Context (E : Engine).

Lemma setRemoteDescription_ok (p : PeerConnection) (d : SessionDescription)
  (s : Service) :
  setRemoteDescription_error E p d = None ->
  setRemoteDescription E p d s
  = (Normal tt, set_pc (Some (applyRemoteDescription p d)) s,
     [EngineSetRemoteDescription (pc_id p) d]).
Proof. intros H. unfold setRemoteDescription. run. now rewrite H. Qed.

Lemma setRemoteDescription_rejected (p : PeerConnection)
  (d : SessionDescription) (s : Service) (msg : string) :
  setRemoteDescription_error E p d = Some msg ->
  setRemoteDescription E p d s
  = (Throw (Error msg), s, [EngineSetRemoteDescription (pc_id p) d]).
Proof. intros H. unfold setRemoteDescription. run. now rewrite H. Qed.

(** The drain never fails, never touches anything but the queue, and
    only ever hands candidates to the engine. *)
Lemma drain_shape (callId : string) (s : Service) :
  exists q cs,
    processQueuedIceCandidates E callId s
    = (Normal tt, set_queuedIceCandidates q s, cs) /\
    filter isSetRemoteDescription cs = [] /\
    filter isRelayRequest cs = [] /\
    filter isCallback cs = [] /\
    filter isPacing cs = [].
Proof.
  destruct (pcHasRemoteDescription s) eqn:H.
  - unfold pcHasRemoteDescription in H.
    destruct (pc s) as [p|] eqn:Hpc; [|discriminate].
    destruct (remoteDescription p) as [rd|] eqn:Hrd; [|discriminate].
    eexists. eexists. split; [apply (drain_run E callId s p rd Hpc Hrd)|].
    generalize (candidatesOf (matching callId (queuedIceCandidates s))).
    intros l. repeat split; induction l; cbn; auto.
  - exists (queuedIceCandidates s), []. rewrite drain_not_ready by exact H.
    now rewrite set_queuedIceCandidates_same.
Qed.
☆ ☆ ☆ ☆
(Problem) Word for word, restate all of the entries.

(Answer to this exercise)
Context (E : Engine).

Lemma setRemoteDescription_ok (p : PeerConnection) (d : SessionDescription)
  (s : Service) :
  setRemoteDescription_error E p d = None ->
  setRemoteDescription E p d s
  = (Normal tt, set_pc (Some (applyRemoteDescription p d)) s,
     [EngineSetRemoteDescription (pc_id p) d]).
Proof. intros H. unfold setRemoteDescription. run. now rewrite H. Qed.

Lemma setRemoteDescription_rejected (p : PeerConnection)
  (d : SessionDescription) (s : Service) (msg : string) :
  setRemoteDescription_error E p d = Some msg ->
  setRemoteDescription E p d s
  = (Throw (Error msg), s, [EngineSetRemoteDescription (pc_id p) d]).
Proof. intros H. unfold setRemoteDescription. run. now rewrite H. Qed.

(** The drain never fails, never touches anything but the queue, and
    only ever hands candidates to the engine. *)
Lemma drain_shape (callId : string) (s : Service) :
  exists q cs,
    processQueuedIceCandidates E callId s
    = (Normal tt, set_queuedIceCandidates q s, cs) /\
    filter isSetRemoteDescription cs = [] /\
    filter isRelayRequest cs = [] /\
    filter isCallback cs = [] /\
    filter isPacing cs = [].
Proof.
  destruct (pcHasRemoteDescription s) eqn:H.
  - unfold pcHasRemoteDescription in H.
    destruct (pc s) as [p|] eqn:Hpc; [|discriminate].
    destruct (remoteDescription p) as [rd|] eqn:Hrd; [|discriminate].
    eexists. eexists. split; [apply (drain_run E callId s p rd Hpc Hrd)|].
    generalize (candidatesOf (matching callId (queuedIceCandidates s))).
    intros l. repeat split; induction l; cbn; auto.
  - exists (queuedIceCandidates s), []. rewrite drain_not_ready by exact H.
    now rewrite set_queuedIceCandidates_same.
Qed.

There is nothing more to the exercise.